Find the Number of Distinct Topics After LDA in Python/ R



As far as I know, I need to fix the number of topics for LDA modeling in Python/ R. However, say I set topic=10 while the results show that, for a document, nine topics are all about 'health' and the distinct number of topics for this document is 2 indeed. How can I spot it without examining the key words of each topic and manually count the real distinct topics?

P.S. I googled and learned that there are Vocabulary Word Lists (Word Banks) by Theme, and I could pair each topic with a theme according to the word lists. If several topics fall into the same theme, then I can combine them into one distinct topic. I guess it's an approach worth trying and I'm looking for smarter ideas, thanks.

1 Answer: 

First, your question kind of assumes that topics identified by LDA correspond to real semantic topics - I'd be very careful about that assumption and take a look at the documents and words assigned to topics you want to interpret that way, as LDA often have random extra words assigned, can merge two or more actual topics into one (especially with few topics overall) and may not be meaningful at all ("junk" topics).

In answer to you questions then: the idea of a "distinct number of topics" isn't clear at all. Most of the work I've seen uses a simple threshold to decide if a documents topic proportion is "significant".

A more principled way is to look at the proportion of words assigned to that topic that appear in the document - if it's "significantly" higher than average, the topic is significant in the document, but again, this is involves a somewhat arbitrary threshold. I don't think anything can beat close reading of some examples to make meaningful choices here.

I should note that, depending on how you set the document-topic prior (usually beta), you may not have each document focussed on just a few topics (as seems to be your case), but a much more even mix. In this case "distinct number of topics" starts to be less meaningful.

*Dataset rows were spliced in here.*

Lemma aumvdown_command_witness :
  exists w', w_kern w' = [lit "a"; lit "-b"] /\
    aumvdown_main PERMUTE [lit "aumvdown"; lit "a"; lit "-ko"; lit "--over"; lit "--"; lit "-b"]
      (CmdDemo.start []) = (Ret 0, w').
Proof.
  assert (C : calm (CmdDemo.start [])) by (split; [done|cbn; lia]).
  assert (H : Forall (written aumvdown_OPTS_FORM (Some aumvdown_opts)) mvdown_items).
  { repeat (apply Forall_cons; split); try apply Forall_nil; try done.
    - split; [done|]. repeat (apply Forall_cons; split); done.
    - apply written_long; [done..|set_solver]. }
  pose proof (aumvdown_command mvdown_items (Some [lit "-b"]) (lit "aumvdown") (CmdDemo.start []) H
    ltac:(repeat constructor; by eexists) ltac:(done) C) as M.
  vm_compute in M. vm_compute. exact M.
Defined.

Lemma mount_aufs_command_witness :
  mount_aufs_main (K := unit) nftw_musl 0 au_decode_mntpnt_glibc id (fun _ => 0) 0 (fun _ => 0) PERMUTE
      [lit "mount.aufs"; lit "none"; lit "/a"; lit "-v"; lit "-o"; lit "br:/rw"]
  = mount_main nftw_musl 0 au_decode_mntpnt_glibc id (fun _ => 0) 0 (fun _ => 0)
      [lit "mount.aufs"; lit "none"; lit "/a"; lit "-v"; lit "-o"; lit "br:/rw"]
      [MOpt "v" []; MOpt "o" (lit "br:/rw")].
Proof.
  apply (mount_aufs_command nftw_musl 0 au_decode_mntpnt_glibc id (fun _ => 0) 0 (fun _ => 0) PERMUTE
    (lit "mount.aufs") (lit "none") (lit "/a") [Flags (lit "v"); FlagSep [] "o" (lit "br:/rw")]).
  - repeat (apply Forall_cons; split); try apply Forall_nil; try done.
    split; [done|]. by apply Forall_singleton.
  - reflexivity.
Defined.

Lemma logrow_unknown_option_witness :
  logrow_main PERMUTE [lit "logrow"; lit "--sets=9"] (World 0 [] (LoopDev 0 []) None ∅ ∅ ∅ 3 ∅ [] [] [])
  = (Ub "opts is not terminated",
     World 0 [] (LoopDev 0 []) (Some (lit "logrow")) ∅ ∅ ∅ 3 ∅ [] [] []).
Proof.
  apply (logrow_unknown_option PERMUTE (lit "logrow") "s" (lit "ets=9") []
    (World 0 [] (LoopDev 0 []) None ∅ ∅ ∅ 3 ∅ [] [] [])). reflexivity.
Defined.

P.S. Using word lists that are meaningful in your application is not a bad way to identify candidate topics of interest. Especially useful if you have many topics in your model (:

P.P.S.: I hope you have a reasonable number of documents (at least some thousands), as LDA tends to be less meaningful with less, capturing chance word co-occurences rather than meaningful ones. P.P.P.S.: I'd go for a larger number of topics with parameter optimisation (as provided by the Mallet LDA implementation) - this effectively chooses a reasonable number of topics for your model, with very few words assigned to the "extra" topics.